BEGIN SUPPLIED ENTRIES
Lemma log_add_spec l bs b :
  lists l bs -> lenZ (lh_block l) = LOGSIZE -> lenZ bs < LOGSIZE -> lenZ bs < l_size l - 1 ->
  1 <= l_outstanding l ->
  exists blk, log_add l b = Ok (set_lh (lenZ (absorb bs b)) blk l) /\ lenZ blk = LOGSIZE /\
    lists (set_lh (lenZ (absorb bs b)) blk l) (absorb bs b).
Proof.
  intros Hl Hlen Hn1 Hn2 Ho. pose proof Hl as (Hn & Hb & _). unfold log_add. rewrite Hn.
  pose proof (lenZ_nonneg bs) as Hnn.
  rewrite (proj2 (Z.leb_gt _ _)), (proj2 (Z.leb_gt _ _)), (proj2 (Z.ltb_ge _ _)) by lia. cbn.
  destruct (log_index_spec (Z.to_nat (lenZ bs)) 0 (lh_block l) b) as (H1 & H2 & H3).
  set (k := log_index _ _ _ _) in *. rewrite Z2Nat.id in H1, H2 by lia.
  assert (Hin : b ∈ bs <-> k < lenZ bs).
  { split; [|intros Hk; rewrite <- (H2 ltac:(lia)); by apply (lists_elem l bs k Hl); lia].
    intros (j & Hj)%list_elem_of_lookup. destruct (Z.lt_ge_cases k (lenZ bs)); [done|].
    exfalso. pose proof (lookup_lt_Some _ _ _ Hj). apply (H3 (Z.of_nat j)); [unfold lenZ in *; lia|].
    rewrite Hb by (unfold lenZ in *; lia). unfold rd. rewrite Nat2Z.id.
    by apply list_lookup_total_correct. }
  exists (upd (lh_block l) k b). unfold absorb, lists, set_lh. destruct (decide (b ∈ bs)) as [Hbin|Hbnin].
  - apply Hin in Hbin. rewrite (proj2 (Z.eqb_neq _ _)) by lia. split_and!; cbn; try done; try lia.
    + by rewrite upd_lenZ.
    + intros j Hj. rewrite rd_upd by lia. case_test; [subst j|by apply Hb].
      rewrite <- Hb by lia. symmetry. apply H2. lia.
  - assert (~ k < lenZ bs) by (intros Hk; by apply Hbnin, Hin).
    assert (Ek : k = lenZ bs) by lia. rewrite Ek. rewrite Z.eqb_refl, lenZ_app.
    split_and!; cbn; try done; try (unfold lenZ in *; cbn; lia).
    + by rewrite upd_lenZ.
    + intros j Hj. rewrite rd_upd by lia. case_test.
      * subst j. rewrite rd_app_r, Z.sub_diag by lia. done.
      * rewrite rd_app_l by (change (lenZ [b]) with 1 in Hj; lia). apply Hb.
        change (lenZ [b]) with 1 in Hj. lia.
Qed.

Lemma log_rep_wf s F : log_rep s F -> fstore_wf F.
Proof.
  intros (A & bs & R). destruct (law_wf _ _ (tr_rep _ _ _ _ R)) as [W1 W2 W3 W4 W5 W6].
  destruct R. split.
  - intros b Hb. rewrite tr_view0. apply W1. congruence.
  - intros h b. rewrite tr_held0. apply tr_home0.
  - intros h1 h2 b. rewrite tr_held0. apply W6.
Qed.

Lemma log_rep_proper s : Proper ((≡@{fstore}) ==> impl) (log_rep s).
Proof.
  intros F G (E1 & E2 & E3 & E4 & E5 & E6 & E7 & E8) (A & bs & R). exists A, bs. destruct R.
  split; try done; try congruence.
  - intros h b Hh. specialize (tr_home0 h b Hh). unfold f_home in *. by rewrite <- E1, <- E2, <- E3.
  - intros b. rewrite <- E7. apply tr_taint0.
Qed.

Lemma log_law_bread s F b :
  log_rep s F -> f_home F b -> ~ f_is_held F b -> f_room F b ->
  wp (bc (bread ROOTDEV b)) s (fun h s' => f_held F !! h = None /\ log_rep s' (f_hold F h b)).
Proof.
  intros (A & bs & R) Hb Hnh Hroom. apply wp_zoom.
  eapply wp_mono; [apply (law_bread (rep := rep) _ A b); [apply (tr_rep _ _ _ _ R)|..]|].
  - rewrite <- (tr_size _ _ _ _ R). apply Hb.
  - intros [h Hh]. apply Hnh. exists h. by rewrite (tr_held _ _ _ _ R).
  - unfold f_room in Hroom. by rewrite (tr_held _ _ _ _ R), (tr_log _ _ _ _ R) in Hroom.
  - intros h c [Hf Rc]. rewrite (tr_held _ _ _ _ R). split; [done|].
    exists (a_hold A h b), bs. destruct R. split; cbn; try done; [by rewrite tr_held0|].
    intros h' x [[_ <-]|[_ Hx]]%lookup_insert_Some; [done|]. by apply (tr_home0 h').
Qed.

Lemma log_law_set s F h b d :
  log_rep s F -> f_held F !! h = Some b -> wf_block d ->
  wp (bc (bset h d)) s (fun _ s' => log_rep s' (f_set F b d)).
Proof.
  intros (A & bs & R) Hh Hd. rewrite (tr_held _ _ _ _ R) in Hh. apply wp_zoom.
  eapply wp_mono; [by apply (law_bset (rep := rep) _ A h b d); [apply (tr_rep _ _ _ _ R)|..]|].
  intros [] c Rc. exists (a_set A b d), bs. destruct R. split; cbn; try done.
  - intros x. unfold fupd. by case_test.
  - intros x. rewrite not_elem_of_union, not_elem_of_singleton. intros [Hx Hne].
    rewrite fupd_ne by done. auto.
Qed.

Lemma log_law_brelse s F h b :
  log_rep s F -> f_held F !! h = Some b -> b ∉ f_taint F ->
  wp (bc (brelse h)) s (fun _ s' => log_rep s' (f_relse F h)).
Proof.
  intros (A & bs & R) Hh Hb. rewrite (tr_held _ _ _ _ R) in Hh. apply wp_zoom.
  eapply wp_mono; [apply (law_brelse (rep := rep) _ A h b); [apply (tr_rep _ _ _ _ R)|done|]|].
  { by apply (tr_taint _ _ _ _ R). }
  intros [] c Rc. exists (a_relse A h), bs. destruct R. split; cbn; try done; [by rewrite tr_held0|].
  intros h' x [_ Hx]%lookup_delete_Some. by apply (tr_home0 h').
Qed.

Lemma absorb_nodup bs b : NoDup bs -> NoDup (absorb bs b).
Proof.
  intros Hnd. unfold absorb. case_decide; [done|]. apply NoDup_app.
  split_and!; [done| |apply NoDup_singleton]. intros x Hx ->%list_elem_of_singleton. done.
Qed.
Lemma absorb_elem bs b x : x ∈ absorb bs b <-> x ∈ bs \/ x = b.
Proof.
  unfold absorb. case_decide as E; [|rewrite elem_of_app, list_elem_of_singleton; done].
  split; [by left|]. by intros [?| ->].
Qed.
Lemma absorb_len bs b : lenZ (absorb bs b) <= lenZ bs + 1.
Proof. unfold absorb. case_decide; [lia|]. rewrite lenZ_app. done. Qed.

Lemma log_law_log_write s F h b :
  log_rep s F -> f_held F !! h = Some b -> Z.of_nat (size (f_log F)) < f_max F -> 1 <= f_ops F ->
  wp (log_write h) s (fun _ s' => log_rep s' (f_logw F b)).
Proof.
  intros (A & bs & R) Hh Hmax Hops. rewrite (tr_held _ _ _ _ R) in Hh.
  pose proof (trep_size _ _ _ _ R) as Hsz. unfold f_max in Hmax.
  rewrite (tr_log _ _ _ _ R), (tr_lo _ _ _ _ R), (tr_hi _ _ _ _ R) in Hmax.
  rewrite (tr_ops _ _ _ _ R) in Hops. pose proof (tr_geom _ _ _ _ R) as G.
  destruct (log_add_spec (ls_log s) bs b (tr_lists _ _ _ _ R) (g_block _ _ G) ltac:(lia)
    ltac:(lia) Hops) as (blk & Eadd & Hblk & Hlists).
  unfold log_write, logget. wp_steps. rewrite (law_bblock _ _ _ _ (tr_rep _ _ _ _ R) Hh), Eadd.
  unfold logset. wp_steps. apply wp_zoom. cbn.
  eapply wp_mono; [by apply (law_bpin (rep := rep) _ A h b); [apply (tr_rep _ _ _ _ R)|]|].
  intros [] c Rc. exists (a_pin A b), (absorb bs b).
  pose proof (tr_home _ _ _ _ R h b Hh) as Hb. pose proof (absorb_len bs b) as Hal.
  destruct R. destruct tr_logged0 as (L1 & L2 & L3 & L4). split; cbn; try done.
  - by destruct tr_geom0; split.
  - split_and!; [by apply absorb_nodup|cbn; lia|cbn; lia|]. cbn. intros x Hx%absorb_elem.
    destruct Hx as [Hx| ->]; [by apply L4|]. unfold f_home in Hb.
    by rewrite tr_lo0, tr_hi0, tr_size0 in Hb.
  - rewrite tr_dirty0. apply set_eq. intros x.
    rewrite elem_of_union, !elem_of_list_to_set, elem_of_singleton, absorb_elem. done.
  - by rewrite tr_log0.
  - intros x. rewrite not_elem_of_difference, elem_of_singleton, elem_of_union, elem_of_singleton.
    intros [Hx| ->]; [|by left; right]. destruct (tr_taint0 x Hx); [by left; left|by right].
Qed.

Lemma log_law_begin s F :
  log_rep s F -> Z.of_nat (size (f_log F)) + (f_ops F + 1) * MAXOPBLOCKS <= LOGSIZE ->
  wp begin_op s (fun _ s' => log_rep s' (f_setops F (f_ops F + 1))).
Proof.
  intros (A & bs & R) Hroom. pose proof (trep_size _ _ _ _ R) as Hsz.
  rewrite (tr_log _ _ _ _ R), Hsz, (tr_ops _ _ _ _ R) in Hroom.
  unfold begin_op, logget, log_admit. wp_steps. rewrite (tr_committing _ _ _ _ R). cbn.
  rewrite (proj1 (tr_lists _ _ _ _ R)), (proj2 (Z.ltb_ge _ _)) by lia. unfold logset. wp_steps.
  exists A, bs. destruct R. split; cbn; try done; [by destruct tr_geom0; split|congruence].
Qed.

Lemma log_law_end_other s F :
  log_rep s F -> 1 < f_ops F ->
  wp end_op s (fun _ s' => log_rep s' (f_setops F (f_ops F - 1))).
Proof.
  intros (A & bs & R) Hops. rewrite (tr_ops _ _ _ _ R) in Hops.
  unfold end_op, logget, logset. wp_steps; [by rewrite (tr_committing _ _ _ _ R)|].
  rewrite (proj2 (Z.eqb_neq _ _)) by lia. wp_steps.
  exists A, bs. destruct R. split; cbn; try done; [by destruct tr_geom0; split|congruence].
Qed.

(** The disk writes of the last [end_op]. *)
Definition end_writes (st : Z) (bs : list Z) (v : Z -> bytes) : writes :=
  match bs with [] => [] | _ => commit_writes st bs v end.

Lemma commit_store A l bs :
  astore_wf A -> geom l (asize A) -> logged l (asize A) bs ->
  adirty A = list_to_set bs -> (forall b, b ∈ adirty A \/ av A b = ad A b) ->
  head_n (ad A (l_start l)) = 0 ->
  let A' := a_puts A (end_writes (l_start l) bs (av A)) in
  adirty A' = ∅ /\ (forall b, av A' b = ad A' b) /\ head_n (ad A' (l_start l)) = 0 /\
  (forall b, home (l_start l) (l_start l + l_size l) (asize A) b -> av A' b = av A b).
Proof.
  intros Hwf G L D Hc Hhd. cbv zeta. rewrite a_puts_av, a_puts_ad.
  assert (Hold : forall b, b ∉ bs -> av A b = ad A b).
  { intros b Hb. destruct (Hc b) as [Hin|]; [|done]. rewrite D, elem_of_list_to_set in Hin. done. }
  destruct (decide (bs = [])) as [->|Hne].
  { split_and!; try done. intros b. apply Hold, not_elem_of_nil. }
  assert (E : end_writes (l_start l) bs (av A) = commit_writes (l_start l) bs (av A)) by by destruct bs.
  rewrite E. split_and!.
  - apply leibniz_equiv, elem_of_equiv_empty. intros x. rewrite a_puts_dirty, D.
    rewrite elem_of_list_to_set. intros [Hx Hn]. apply Hn. unfold commit_writes.
    rewrite fmap_app, fmap_cons, fmap_app, fst_pair. set_solver.
  - intros b. destruct (decide (b ∈ bs)) as [Hin|Hnin]; [|by apply apply_ext; auto].
    pose proof (proj2 (proj2 (proj2 L)) b Hin) as Hh.
    rewrite (commit_done l _ G bs (av A)), (commit_done l _ G bs (ad A)); try done.
    intros x _ Hx. symmetry. auto.
  - eapply commit_done_head; [exact G|exact L|]. apply (aw_view _ Hwf).
  - intros b Hb. by apply (commit_done l _ G bs).
Qed.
END SUPPLIED ENTRIES
- [ABOUT THIS TASK]: Using the records above, set down exactly the lines from the one with "by apply (tr_taint" through the one with "intros [] c Rc. exists (a_pin", inclusive, and nothing more.

- [REPLY]:
  { by apply (tr_taint _ _ _ _ R). }
  intros [] c Rc. exists (a_relse A h), bs. destruct R. split; cbn; try done; [by rewrite tr_held0|].
  intros h' x [_ Hx]%lookup_delete_Some. by apply (tr_home0 h').
Qed.

Lemma absorb_nodup bs b : NoDup bs -> NoDup (absorb bs b).
Proof.
  intros Hnd. unfold absorb. case_decide; [done|]. apply NoDup_app.
  split_and!; [done| |apply NoDup_singleton]. intros x Hx ->%list_elem_of_singleton. done.
Qed.
Lemma absorb_elem bs b x : x ∈ absorb bs b <-> x ∈ bs \/ x = b.
Proof.
  unfold absorb. case_decide as E; [|rewrite elem_of_app, list_elem_of_singleton; done].
  split; [by left|]. by intros [?| ->].
Qed.
Lemma absorb_len bs b : lenZ (absorb bs b) <= lenZ bs + 1.
Proof. unfold absorb. case_decide; [lia|]. rewrite lenZ_app. done. Qed.

Lemma log_law_log_write s F h b :
  log_rep s F -> f_held F !! h = Some b -> Z.of_nat (size (f_log F)) < f_max F -> 1 <= f_ops F ->
  wp (log_write h) s (fun _ s' => log_rep s' (f_logw F b)).
Proof.
  intros (A & bs & R) Hh Hmax Hops. rewrite (tr_held _ _ _ _ R) in Hh.
  pose proof (trep_size _ _ _ _ R) as Hsz. unfold f_max in Hmax.
  rewrite (tr_log _ _ _ _ R), (tr_lo _ _ _ _ R), (tr_hi _ _ _ _ R) in Hmax.
  rewrite (tr_ops _ _ _ _ R) in Hops. pose proof (tr_geom _ _ _ _ R) as G.
  destruct (log_add_spec (ls_log s) bs b (tr_lists _ _ _ _ R) (g_block _ _ G) ltac:(lia)
    ltac:(lia) Hops) as (blk & Eadd & Hblk & Hlists).
  unfold log_write, logget. wp_steps. rewrite (law_bblock _ _ _ _ (tr_rep _ _ _ _ R) Hh), Eadd.
  unfold logset. wp_steps. apply wp_zoom. cbn.
  eapply wp_mono; [by apply (law_bpin (rep := rep) _ A h b); [apply (tr_rep _ _ _ _ R)|]|].
  intros [] c Rc. exists (a_pin A b), (absorb bs b).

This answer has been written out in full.